> [Description of the task]
Reproduce only the stretch of entries below that begins at the first line and ends at the line holding "- A call that".

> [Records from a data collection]
(** * V-Ray for Blender: the ZMQ plugin exporter

    A shallow embedding of
    [intern/vray_for_blender_rt/src/plugin_exporter/vfb_plugin_exporter_zmq.cpp]:
    the heartbeat singleton [ZmqServer], the image assembly buffer
    [ZmqExporter::ZmqRenderImage::update], and the exporter facade
    [ZmqExporter] with its inbound dispatch [zmqCallback].

    Conventions.
    - C++ [int] values are [Z]; where the source multiplies sizes the model
      checks the [int] range and faults ([None]) outside it.
    - [float] values are IEEE-754 data ([spec_float]); the code only copies
      and compares them.
    - [new float[n]] allocates a block in a store of blocks; a read or a
      write outside a block, or through a null pointer, is a fault ([None]).
    - A call that does not return gives no state either ([None]): the wait
      [waitForMessages] has no timeout, and whether it returns is up to the
      renderer.
    - The transport client [ZmqClient] belongs to an external library: it is
      a record of its observable flags and of the commands handed to [send].
    - The members of the base class [RenderImage] that [update] and
      [get_render_channel] call ([updateRegion], [flip], [resetAlpha],
      [clamp], [deepCopy]) are modelled from their specification.
    - Locks and threads are not represented: every member function, and
      every dispatch of an inbound message, is one sequential step. *)

From Stdlib Require Import ZArith Ascii String List Bool Lia.
From Stdlib Require Import Floats.SpecFloat.
From stdpp Require Import gmap strings list pretty.

Local Open Scope Z_scope.

(** ** Base types *)

Definition float := spec_float.

(** [0.0f], [1.0f] and [1.5f] as binary32 values. *)
Definition f_zero : float := S754_zero false.
Definition f_one : float := S754_finite false 8388608 (-23).
Definition f_one_half : float := S754_finite false 12582912 (-23).

(** The C++ comparison [a != b] on floats. *)
Definition float_neq (a b : float) : bool := negb (SFeqb a b).

Definition INT_MAX : Z := 2147483647.
Definition INT_MIN : Z := -2147483648.

(** The result of an [int] operation: defined only inside the [int] range. *)
Definition int (z : Z) : option Z :=
  if (INT_MIN <=? z) && (z <=? INT_MAX) then Some z else None.
(** ** Resolver: cmake in front of tar *)

Lemma firstResolved_prefix (h : Host) (p : Tool -> bool) (l1 l2 : list Tool) :
  Exists (fun t => p t = true /\ resolveTool h t <> None) l1 ->
  exists t r,
    In t l1 /\ p t = true /\ resolveTool h t = Some r
    /\ firstResolved h (List.filter p (l1 ++ l2)) = Some r.
Proof.
  intros Hex. apply firstResolved_filter_Exists in Hex as [r Hr].
  pose proof Hr as Hsplit.
  apply firstResolved_filter in Hsplit as (a & t & b & Hl & _ & Hp & Hres).
  exists t, r. split.
  - rewrite Hl. apply List.in_or_app. right. now left.
  - split; [exact Hp|]. split; [exact Hres|].
    now rewrite List.filter_app, firstResolved_app, Hr.
Qed.

Lemma sTools_cmake_split (h : Host) :
  exists front back,
    sTools h = front ++ back
    /\ (forall t, In t front -> executable (command t) <> "tar"
                                /\ executable (command t) <> "gzip")
    /\ (forall t, In t (sTools h) -> executable (command t) = "cmake" -> In t front).
Proof.
  exists ((if isWindowsHost h then [powershellTool] else [])
          ++ [ mkTool (mkCommandLine "unzip" ["-o"; "%{src}"; "-d"; "%{dest}"])
                      ["application/zip"] [];
               mkTool (mkCommandLine "7z" ["x"; "-o%{dest}"; "-y"; "-bb"; "%{src}"])
                      ["application/zip"; "application/x-7z-compressed"]
                      (additionalInstallDirs h "HKEY_CURRENT_USER\Software\7-Zip" "Path");
               mkTool (mkCommandLine "cmake" ["-E"; "tar"; "xvf"; "%{src}"])
                      ["application/zip"; "application/x-tar"; "application/x-7z-compressed"]
                      (additionalCMakeDirs h);
               mkTool (mkCommandLine "cmake" ["-E"; "tar"; "xvzf"; "%{src}"])
                      ["application/x-compressed-tar"] (additionalCMakeDirs h);
               mkTool (mkCommandLine "cmake" ["-E"; "tar"; "xvJf"; "%{src}"])
                      ["application/x-xz-compressed-tar"] (additionalCMakeDirs h);
               mkTool (mkCommandLine "cmake" ["-E"; "tar"; "xvjf"; "%{src}"])
                      ["application/x-bzip-compressed-tar"] (additionalCMakeDirs h) ]),
         [ mkTool (mkCommandLine "tar" ["xvf"; "%{src}"])
                  ["application/zip"; "application/x-tar"; "application/x-7z-compressed"] [];
           mkTool (mkCommandLine "tar" ["xvzf"; "%{src}"]) ["application/x-compressed-tar"] [];
           mkTool (mkCommandLine "tar" ["xvJf"; "%{src}"])
                  ["application/x-xz-compressed-tar"] [];
           mkTool (mkCommandLine "tar" ["xvjf"; "%{src}"])
                  ["application/x-bzip-compressed-tar"] [];
           gzipTool ].
  split; [|split].
  - unfold sTools, archiveTools. now rewrite <- !app_assoc.
  - intros t Hin. apply List.in_app_or in Hin as [Hin|Hin].
    + destruct (isWindowsHost h); simpl in Hin; [|tauto].
      destruct Hin as [<-|[]]. split; discriminate.
    + simpl in Hin.
      repeat (destruct Hin as [<-|Hin]; [split; discriminate|]). destruct Hin.
  - unfold sTools, archiveTools. intros t Hin Hcmake.
    apply List.in_app_or in Hin as [Hin|[<-|[]]]; [|discriminate].
    apply List.in_app_or in Hin as [Hin|Hin].
    + apply List.in_or_app. now left.
    + apply List.in_or_app. right. simpl in Hin. simpl.
      repeat (destruct Hin as [<-|Hin]; [first [discriminate Hcmake | tauto]|]).
      destruct Hin.
Qed.

(** X15. cmake is ranked in front of tar: whenever a cmake entry of the
    catalog supports the detected MIME type and resolves, the command
    returned belongs to an entry that is neither tar nor gzip. *)
Theorem cmake_before_tar (h : Host) (sourceFile : FilePath) :
  Exists (fun t => executable (command t) = "cmake"
                   /\ supportsMimeType (mimeTypeForFile h sourceFile) t = true
                   /\ resolveTool h t <> None) (sTools h) ->
  exists t r,
    In t (sTools h)
    /\ executable (command t) <> "tar"
    /\ executable (command t) <> "gzip"
    /\ supportsMimeType (mimeTypeForFile h sourceFile) t = true
    /\ resolveTool h t = Some r
    /\ sourceAndCommand h sourceFile = inr (mkSourceAndCommand sourceFile (command r)).
Proof.
  intros Hex. destruct (sTools_cmake_split h) as (front & back & Hsplit & Hfront & Hcmake).
  assert (Hex' : Exists (fun t => supportsMimeType (mimeTypeForFile h sourceFile) t = true
                                  /\ resolveTool h t <> None) front).
  { apply List.Exists_exists in Hex as (t & Hin & Hc & Hp & Hres).
    apply List.Exists_exists. exists t. auto. }
  destruct (firstResolved_prefix h _ front back Hex') as (t & r & Hin & Hp & Hres & Hfirst).
  destruct (Hfront t Hin) as [Htar Hgzip].
  exists t, r. split.
  - rewrite Hsplit. apply List.in_or_app. now left.
  - repeat split; auto.
    apply sourceAndCommand_inr. exists r. split; [|reflexivity].
    unfold toolsForFilePath, toolsForMimeType. now rewrite Hsplit.
Qed.

Lemma cmake_before_tar_witness :
  sourceAndCommand
    (Sample.unixHost [("tar", "/usr/bin/tar"); ("cmake", "/usr/bin/cmake")]) "src.tar"
  = inr (mkSourceAndCommand "src.tar"
           (mkCommandLine "/usr/bin/cmake" ["-E"; "tar"; "xvf"; "%{src}"])).
Proof.
  destruct (cmake_before_tar
              (Sample.unixHost [("tar", "/usr/bin/tar"); ("cmake", "/usr/bin/cmake")])
              "src.tar") as (t & r & _ & _ & _ & _ & _ & Hres).
  - apply List.Exists_exists.
    exists (mkTool (mkCommandLine "cmake" ["-E"; "tar"; "xvf"; "%{src}"])
                   ["application/zip"; "application/x-tar"; "application/x-7z-compressed"]
                   []).
    split; [simpl; tauto|]. split; [reflexivity|]. split; [reflexivity|discriminate].
  - reflexivity.
Defined.

Lemma unarchiveCommand_passthrough_witness :
  nth_error
    (splitArguments
       (unarchiveCommand (mkCommandLine "unzip" ["-o"; "%{src}"; "-d"; "%{dest}"])
                         "/tmp/%{dest}.zip" "/out/%{src}")) 2
  = Some "-d".
Proof.
  exact (proj2 (proj2
    (unarchiveCommand_passthrough
       (mkCommandLine "unzip" ["-o"; "%{src}"; "-d"; "%{dest}"])
       "/tmp/%{dest}.zip" "/out/%{src}")) 2 "-d" eq_refl eq_refl).
Defined.
(** The own enumerable properties of a value, as object spread
    ([CopyDataProperties]) sees them: the fields of an object, the indexed
    elements of an array, the indexed one-unit strings of a string, and
    nothing for [null], [undefined], booleans and numbers. *)
Definition indexed (l : list JSValue) : gmap jsstring JSValue :=
  list_to_map (imap (fun i v => (decimal (N.of_nat i), v)) l).

Definition own_properties (v : option JSValue) : gmap jsstring JSValue :=
  match v with
  | Some (JObject props) => props
  | Some (JArray elems) => indexed elems
  | Some (JString s) => indexed ((fun c => JString [c]) <$> s)
  | _ => ∅
  end.

(** The object literal [{ k: v, ...item }]: [k] is defined first and the
    spread then defines every own property of [item], overwriting [k] when
    [item] has a property of that name. *)
Definition spread_over (k : jsstring) (v : JSValue) (item : option JSValue)
  : gmap jsstring JSValue :=
  own_properties item ∪ {[ k := v ]}.

(** Whether [JSON.stringify] returns on a value when the call stack has
    room for [stack] more nested calls.  It calls itself once for every
    level of nested arrays and objects; when the stack is exhausted the
    engine throws a [RangeError]. *)
Fixpoint serializes (stack : nat) (v : JSValue) {struct stack} : bool :=
  match v, stack with
  | JArray _, O | JObject _, O => false
  | JArray elems, S stack' => forallb (serializes stack') elems
  | JObject props, S stack' =>
    forallb (fun entry => serializes stack' entry.2) (map_to_list props)
  | _, _ => true
  end.

(** *** [JSON.parse]

    The reader follows the JSON grammar of ECMA-404, which is what
    [JSON.parse] accepts: the four white space characters, the three
    literal names, numbers, strings with their escapes, arrays and
    objects.  A repeated member name keeps the last value.  A text that is
    not a single JSON value makes [JSON.parse] throw a [SyntaxError]:
    here the result is [None]. *)

Definition is_json_ws (c : N) : bool :=
  (c =? 32) || (c =? 9) || (c =? 10) || (c =? 13).

Fixpoint skip_ws (s : jsstring) : jsstring :=
  match s with
  | c :: r => if is_json_ws c then skip_ws r else s
  | [] => []
  end.

Definition digit_val (c : N) : option Z :=
  if (48 <=? c) && (c <=? 57) then Some (Z.of_N (c - 48)) else None.

Definition hex_val (c : N) : option N :=
  if (48 <=? c) && (c <=? 57) then Some (c - 48)
  else if (65 <=? c) && (c <=? 70) then Some (c - 55)
  else if (97 <=? c) && (c <=? 102) then Some (c - 87)
  else None.

(** The unit a one-character escape stands for. *)
Definition escape_unit (c : N) : option N :=
  if c =? 34 then Some 34
  else if c =? 92 then Some 92
  else if c =? 47 then Some 47
  else if c =? 98 then Some 8
  else if c =? 102 then Some 12
  else if c =? 110 then Some 10
  else if c =? 114 then Some 13
  else if c =? 116 then Some 9
  else None.

Inductive StringState : Type :=
| InPlain
| InEscape
| InHex (remaining : nat) (acc : N).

> [Exercise result]
(** * V-Ray for Blender: the ZMQ plugin exporter

    A shallow embedding of
    [intern/vray_for_blender_rt/src/plugin_exporter/vfb_plugin_exporter_zmq.cpp]:
    the heartbeat singleton [ZmqServer], the image assembly buffer
    [ZmqExporter::ZmqRenderImage::update], and the exporter facade
    [ZmqExporter] with its inbound dispatch [zmqCallback].

    Conventions.
    - C++ [int] values are [Z]; where the source multiplies sizes the model
      checks the [int] range and faults ([None]) outside it.
    - [float] values are IEEE-754 data ([spec_float]); the code only copies
      and compares them.
    - [new float[n]] allocates a block in a store of blocks; a read or a
      write outside a block, or through a null pointer, is a fault ([None]).
    - A call that does not return gives no state either ([None]): the wait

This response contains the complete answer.